__Prompt__
Please print the entries below exactly, from the line with "intros H. unfold path_ok" through the line with "cbn [nonempty serialize_segments", including both of those lines and leaving out all others.

__Data listing__
Lemma path_segment_ok (special file : bool) (buffer : jsstring) (final : bool)
    (p : list jsstring) :
  forallb (segment_ok special) p = true -> first_ok file p = true ->
  stable path_set buffer = true -> no_separator special buffer = true ->
  forallb (segment_ok special) (path_segment file buffer final p) = true /\
  first_ok file (path_segment file buffer final p) = true.
Proof.
  intros H F Sb Nb. unfold path_segment.
  destruct (is_double_dot buffer) eqn:DD.
  { destruct (shorten_ok special file p H F) as [A B].
    destruct final; [|now split]. split.
    - now apply segments_ok_snoc.
    - apply first_ok_snoc; trivial. intros _. simpl.
      now rewrite orb_true_r. }
  destruct (is_single_dot buffer) eqn:SD.
  { destruct final; [|now split]. split.
    - now apply segments_ok_snoc.
    - apply first_ok_snoc; trivial. intros _. simpl. now rewrite orb_true_r. }
  destruct (file && (length p =? 0)%nat && is_windows_drive_letter buffer) eqn:W.
  - apply andb_true_iff in W as [W1 W2].
    destruct (drive_letter_segment_ok special _ W2) as [A B]. split.
    + now apply segments_ok_snoc.
    + apply first_ok_snoc; trivial. intros _. simpl. rewrite B.
      now rewrite !orb_true_r.
  - split.
    + apply segments_ok_snoc; trivial. unfold segment_ok.
      fold (no_separator special buffer). now rewrite Sb, Nb, SD, DD.
    + apply first_ok_snoc; trivial. intros ->. simpl in *.
      rewrite andb_true_r in W. destruct file; [|reflexivity].
      simpl in W. now rewrite W.
Qed.

Lemma encoded_no_separator (special : bool) (c : N) :
  is_path_separator special c = false ->
  no_separator special (percent_encode_cp path_set c) = true.
Proof.
  intros H. unfold percent_encode_cp. destruct (path_set c).
  - generalize (utf8 c). intros bs. induction bs as [|b bs IH]; [reflexivity|].
    cbn [flat_map]. unfold no_separator in *. rewrite forallb_app, IH.
    rewrite andb_true_r. unfold percent_byte. cbn [forallb].
    pose proof (hex_digit_range (b / 16)) as A.
    pose proof (hex_digit_range b) as B.
    revert A B. generalize (hex_digit (b / 16)) (hex_digit b). intros x y A B.
    destruct special; unfold_sets; char_cases.
  - unfold no_separator. simpl. now rewrite H.
Qed.

Lemma path_state_ok (special file : bool) (l : list N) (buffer : jsstring)
    (p : list jsstring) :
  forallb (segment_ok special) p = true -> first_ok file p = true ->
  stable path_set buffer = true -> no_separator special buffer = true ->
  forallb (segment_ok special) (path_state special file l buffer p) = true /\
  first_ok file (path_state special file l buffer p) = true.
Proof.
  revert buffer p. induction l as [|c l IH]; intros buffer p H F Sb Nb.
  - now apply path_segment_ok.
  - cbn [path_state]. destruct (is_path_separator special c) eqn:E.
    + destruct (path_segment_ok special file buffer false p H F Sb Nb) as [A B].
      now apply IH.
    + apply IH; trivial.
      * now rewrite stable_app, Sb, percent_encode_cp_stable by apply safe_path.
      * unfold no_separator in *. rewrite forallb_app, Nb.
        now apply encoded_no_separator.
Qed.

Lemma path_segment_final_nonempty (file : bool) (buffer : jsstring)
    (p : list jsstring) :
  path_segment file buffer true p <> [].
Proof.
  unfold path_segment.
  destruct (is_double_dot buffer); [|destruct (is_single_dot buffer)];
    intros E; apply app_eq_nil in E as [_ E]; discriminate.
Qed.

Lemma path_state_nonempty (special file : bool) (l : list N)
    (buffer : jsstring) (p : list jsstring) :
  path_state special file l buffer p <> [].
Proof.
  revert buffer p. induction l as [|c l IH]; intros buffer p.
  - apply path_segment_final_nonempty.
  - cbn [path_state]. destruct (is_path_separator special c); apply IH.
Qed.

(** The path state yields a well-formed path, whatever the text. *)
Lemma path_state_path_ok (special file : bool) (l : list N) (buffer : jsstring) :
  stable path_set buffer = true -> no_separator special buffer = true ->
  path_ok special file (path_state special file l buffer []) = true.
Proof.
  intros Sb Nb. rewrite path_ok_split by apply path_state_nonempty.
  destruct (path_state_ok special file l buffer [] eq_refl eq_refl Sb Nb) as [A B].
  now rewrite A, B.
Qed.

(** *** Parsing a serialized path again *)

Lemma path_state_text (special file : bool) (s l : list N) (buffer : jsstring)
    (p : list jsstring) :
  stable path_set s = true -> no_separator special s = true ->
  path_state special file (s ++ l) buffer p =
  path_state special file l (buffer ++ s) p.
Proof.
  revert buffer. induction s as [|c s IH]; intros buffer Ss Ns.
  - now rewrite app_nil_r.
  - simpl in Ss, Ns. apply andb_true_iff in Ss as [S1 S2].
    apply andb_true_iff in Ns as [N1 N2].
    apply negb_true_iff in S1, N1. cbn [app path_state]. rewrite N1.
    unfold percent_encode_cp. rewrite S1, IH by trivial.
    now rewrite <- app_assoc.
Qed.

Lemma segment_ok_parts (special : bool) (s : jsstring) :
  segment_ok special s = true ->
  stable path_set s = true /\ no_separator special s = true /\
  is_single_dot s = false /\ is_double_dot s = false.
Proof.
  unfold segment_ok, no_separator. intros H. split_andb.
  repeat split; trivial; now apply negb_true_iff.
Qed.

Lemma path_segment_keep (special file : bool) (s : jsstring) (final : bool)
    (p : list jsstring) :
  segment_ok special s = true -> (p = [] -> first_ok file [s] = true) ->
  path_segment file s final p = p ++ [s].
Proof.
  intros H F. destruct (segment_ok_parts _ _ H) as (_ & _ & SD & DD).
  unfold path_segment. rewrite SD, DD.
  destruct (file && (length p =? 0)%nat && is_windows_drive_letter s) eqn:W;
    [|reflexivity].
  apply andb_true_iff in W as [W1 W2]. apply andb_true_iff in W1 as [W0 W1].
  destruct p; [|discriminate]. specialize (F eq_refl). simpl in F.
  rewrite W0, W2 in F. simpl in F.
  destruct s as [|a [|c [|d s]]]; try discriminate. simpl in F.
  apply andb_true_iff in F as [_ F]. apply N.eqb_eq in F. now subst.
Qed.

Definition serialize_segments (segs : list jsstring) : jsstring :=
  flat_map (fun s => 47 :: s) segs.

Lemma path_state_segments (special file : bool) (segs : list jsstring)
    (s : jsstring) (p : list jsstring) :
  forallb (segment_ok special) (s :: segs) = true ->
  (p = [] -> first_ok file [s] = true) ->
  path_state special file (s ++ serialize_segments segs) [] p = p ++ s :: segs.
Proof.
  revert s p. induction segs as [|s2 segs IH]; intros s p H F.
  - simpl in H. rewrite andb_true_r in H.
    destruct (segment_ok_parts _ _ H) as (A & B & _).
    rewrite path_state_text by trivial. simpl.
    now apply path_segment_keep with (special := special).
  - cbn [forallb] in H. apply andb_true_iff in H as [H1 H2].
    destruct (segment_ok_parts _ _ H1) as (A & B & _).
    rewrite path_state_text by trivial. cbn [serialize_segments flat_map app].
    cbn [path_state].
    replace (is_path_separator special 47) with true by now destruct special.
    rewrite (path_segment_keep special) by trivial.
    fold (serialize_segments segs). rewrite IH; trivial.
    + now rewrite <- app_assoc.
    + intros E. apply app_eq_nil in E as [_ E]. discriminate.
Qed.

(** The path state on a serialized well-formed path returns the path. *)
Lemma path_state_serialized (special file : bool) (s : jsstring)
    (segs : list jsstring) :
  path_ok special file (s :: segs) = true ->
  path_state special file (s ++ serialize_segments segs) [] [] = s :: segs.
Proof.
  intros H. unfold path_ok in H. apply andb_true_iff in H as [H1 H2].
  apply (path_state_segments special file segs s []); trivial.
Qed.

(** *** Trailing slashes *)

Lemma serialize_segments_cons (s : jsstring) (segs : list jsstring) :
  serialize_segments (s :: segs) = 47 :: s ++ serialize_segments segs.
Proof. reflexivity. Qed.

Lemma strip_end_unfold (p : N -> bool) (c : N) (l : jsstring) :
  strip_end p (c :: l) =
  match strip_end p l with
  | [] => if p c then [] else [c]
  | r => c :: r
  end.
Proof. reflexivity. Qed.

Lemma strip_end_app_nil (p : N -> bool) (a b : jsstring) :
  strip_end p b = [] -> strip_end p (a ++ b) = strip_end p a.
Proof.
  intros H. induction a as [|c a IH]; [exact H|].
  cbn [app]. now rewrite !strip_end_unfold, IH.
Qed.

Lemma strip_trailing_slashes_segments (segs : list jsstring) :
  forallb (forallb (fun c => negb (c =? 47))) segs = true ->
  strip_trailing_slashes (serialize_segments segs) =
  serialize_segments (drop_empty_end segs).
Proof.
  unfold strip_trailing_slashes.
  induction segs as [|s segs IH]; [reflexivity|]. intros H.
  cbn [forallb] in H. apply andb_true_iff in H as [H1 H2].
  specialize (IH H2). rewrite serialize_segments_cons. cbn [drop_empty_end].
  destruct (drop_empty_end segs) as [|s' r] eqn:D.
  - rewrite strip_end_unfold, strip_end_app_nil by exact IH.
    rewrite strip_end_fix.
    + destruct s; [reflexivity|].
      cbn [nonempty serialize_segments flat_map]. now rewrite app_nil_r.
    + revert H1. apply forallb_imp. intros x Hx. now rewrite N.eqb_sym.
  - rewrite serialize_segments_cons.
    change (47 :: s ++ serialize_segments segs)
      with ((47 :: s) ++ serialize_segments segs).
    rewrite strip_end_app; rewrite IH; [reflexivity | discriminate].
Qed.

(** ** Decimal numbers *)

Lemma uint_chars_digits (d : Decimal.uint) : forallb is_digit (uint_chars d) = true.
Proof. induction d; simpl; trivial. Qed.

Lemma number_of_acc (d : Decimal.uint) (acc : positive) :
  fold_left (fun a c => a * 10 + hex_value c) (uint_chars d) (N.pos acc) =
  N.pos (Pos.of_uint_acc d acc).
Proof.
  revert acc. induction d; intros acc; cbn [uint_chars fold_left Pos.of_uint_acc];
    [reflexivity|..];
    match goal with
    | |- fold_left _ _ ?x = _ =>
        match goal with
        | |- _ = N.pos (Pos.of_uint_acc _ ?y) =>
            replace x with (N.pos y) by (vm_compute hex_value; lia)
        end
    end; apply IHd.
Qed.

Lemma number_of_uint (d : Decimal.uint) :
  number_of 10 (uint_chars d) = Pos.of_uint d.
Proof.
  unfold number_of.
  induction d; cbn [uint_chars fold_left Pos.of_uint]; trivial;
    match goal with
    | |- fold_left _ _ ?x = _ =>
        let v := eval vm_compute in x in change x with v
    end; apply number_of_acc.
Qed.

Lemma number_of_decimal (n : N) : number_of 10 (decimal n) = n.
Proof.
  unfold decimal. rewrite number_of_uint. apply DecimalN.Unsigned.of_to.
Qed.

Lemma decimal_digits (n : N) : forallb is_digit (decimal n) = true.
Proof. apply uint_chars_digits. Qed.

Lemma decimal_nonempty (n : N) : decimal n <> [].
Proof.
  unfold decimal. destruct n as [|p]; [discriminate|]. simpl.
  pose proof (DecimalPos.Unsigned.to_uint_nonnil p) as H.
  destruct (Pos.to_uint p); [contradiction|..]; discriminate.
Qed.

(** ** Parsing a serialized URL again *)

Definition query_text (q : option jsstring) : jsstring :=
  match q with Some q => 63 :: q | None => [] end.

Definition fragment_text (f : option jsstring) : jsstring :=
  match f with Some f => 35 :: f | None => [] end.

Definition port_text (p : option N) : jsstring :=
  match p with Some p => 58 :: decimal p | None => [] end.

Lemma stable_free (set p : N -> bool) (s : jsstring) :
  (forall c, p c = true -> set c = true) ->
  stable set s = true -> forallb (fun c => negb (p c)) s = true.
Proof.
  intros I. apply forallb_imp. intros c H. apply negb_true_iff in H.
  apply negb_true_iff. destruct (p c) eqn:E; [|reflexivity].
  apply I in E. congruence.
Qed.

Lemma query_and_fragment_serialized (special : bool) (q f : option jsstring) :
  option_stable (if special then special_query_set else query_set) q = true ->
  option_stable fragment_set f = true ->
  query_and_fragment special (query_text q ++ fragment_text f) = (q, f).
Proof.
  intros Hq Hf.
  assert (F : match f with
              | Some f => percent_encode fragment_set f = f
              | None => True
              end).
  { destruct f; [|trivial]. now apply percent_encode_fix. }
  destruct q as [q|]; cbn [query_text app].
  - unfold query_and_fragment. simpl in Hq.
    assert (N : forallb (fun c => negb (is_fragment_start c)) q = true).
    { revert Hq. apply stable_free. intros c H.
      destruct special; unfold_sets; char_cases. }
    assert (S : stops is_fragment_start (fragment_text f) = true)
      by (now destruct f).
    rewrite before_to, from_to, percent_encode_fix by trivial.
    destruct f as [f|]; simpl; [now rewrite F|reflexivity].
  - destruct f as [f|]; simpl; [now rewrite F|reflexivity].
Qed.

Lemma segment_no_query (special : bool) (s : jsstring) :
  segment_ok special s = true ->
  forallb (fun c => negb (is_query_or_fragment_start c)) s = true.
Proof.
  intros H. destruct (segment_ok_parts _ _ H) as (A & _).
  revert A. apply stable_free. intros c Hc. unfold_sets. char_cases.
Qed.

Lemma segments_no_query (special : bool) (segs : list jsstring) :
  forallb (segment_ok special) segs = true ->
  forallb (fun c => negb (is_query_or_fragment_start c))
    (serialize_segments segs) = true.
Proof.
  induction segs as [|s segs IH]; [trivial|]. intros H.
  cbn [forallb] in H. apply andb_true_iff in H as [H1 H2].
  rewrite serialize_segments_cons. cbn [forallb].
  rewrite forallb_app, (segment_no_query _ _ H1), IH; trivial.
Qed.

Lemma tail_stops (q f : option jsstring) :
  stops is_query_or_fragment_start (query_text q ++ fragment_text f) = true.
Proof. now destruct q, f. Qed.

__Task solution__
  intros H. unfold path_ok in H. apply andb_true_iff in H as [H1 H2].
  apply (path_state_segments special file segs s []); trivial.
Qed.

(** *** Trailing slashes *)

Lemma serialize_segments_cons (s : jsstring) (segs : list jsstring) :
  serialize_segments (s :: segs) = 47 :: s ++ serialize_segments segs.
Proof. reflexivity. Qed.

Lemma strip_end_unfold (p : N -> bool) (c : N) (l : jsstring) :
  strip_end p (c :: l) =
  match strip_end p l with
  | [] => if p c then [] else [c]
  | r => c :: r
  end.
Proof. reflexivity. Qed.

Lemma strip_end_app_nil (p : N -> bool) (a b : jsstring) :
  strip_end p b = [] -> strip_end p (a ++ b) = strip_end p a.
Proof.
  intros H. induction a as [|c a IH]; [exact H|].
  cbn [app]. now rewrite !strip_end_unfold, IH.
Qed.

Lemma strip_trailing_slashes_segments (segs : list jsstring) :
  forallb (forallb (fun c => negb (c =? 47))) segs = true ->
  strip_trailing_slashes (serialize_segments segs) =
  serialize_segments (drop_empty_end segs).
Proof.
  unfold strip_trailing_slashes.
  induction segs as [|s segs IH]; [reflexivity|]. intros H.
  cbn [forallb] in H. apply andb_true_iff in H as [H1 H2].
  specialize (IH H2). rewrite serialize_segments_cons. cbn [drop_empty_end].
  destruct (drop_empty_end segs) as [|s' r] eqn:D.
  - rewrite strip_end_unfold, strip_end_app_nil by exact IH.
    rewrite strip_end_fix.
    + destruct s; [reflexivity|].
      cbn [nonempty serialize_segments flat_map]. now rewrite app_nil_r.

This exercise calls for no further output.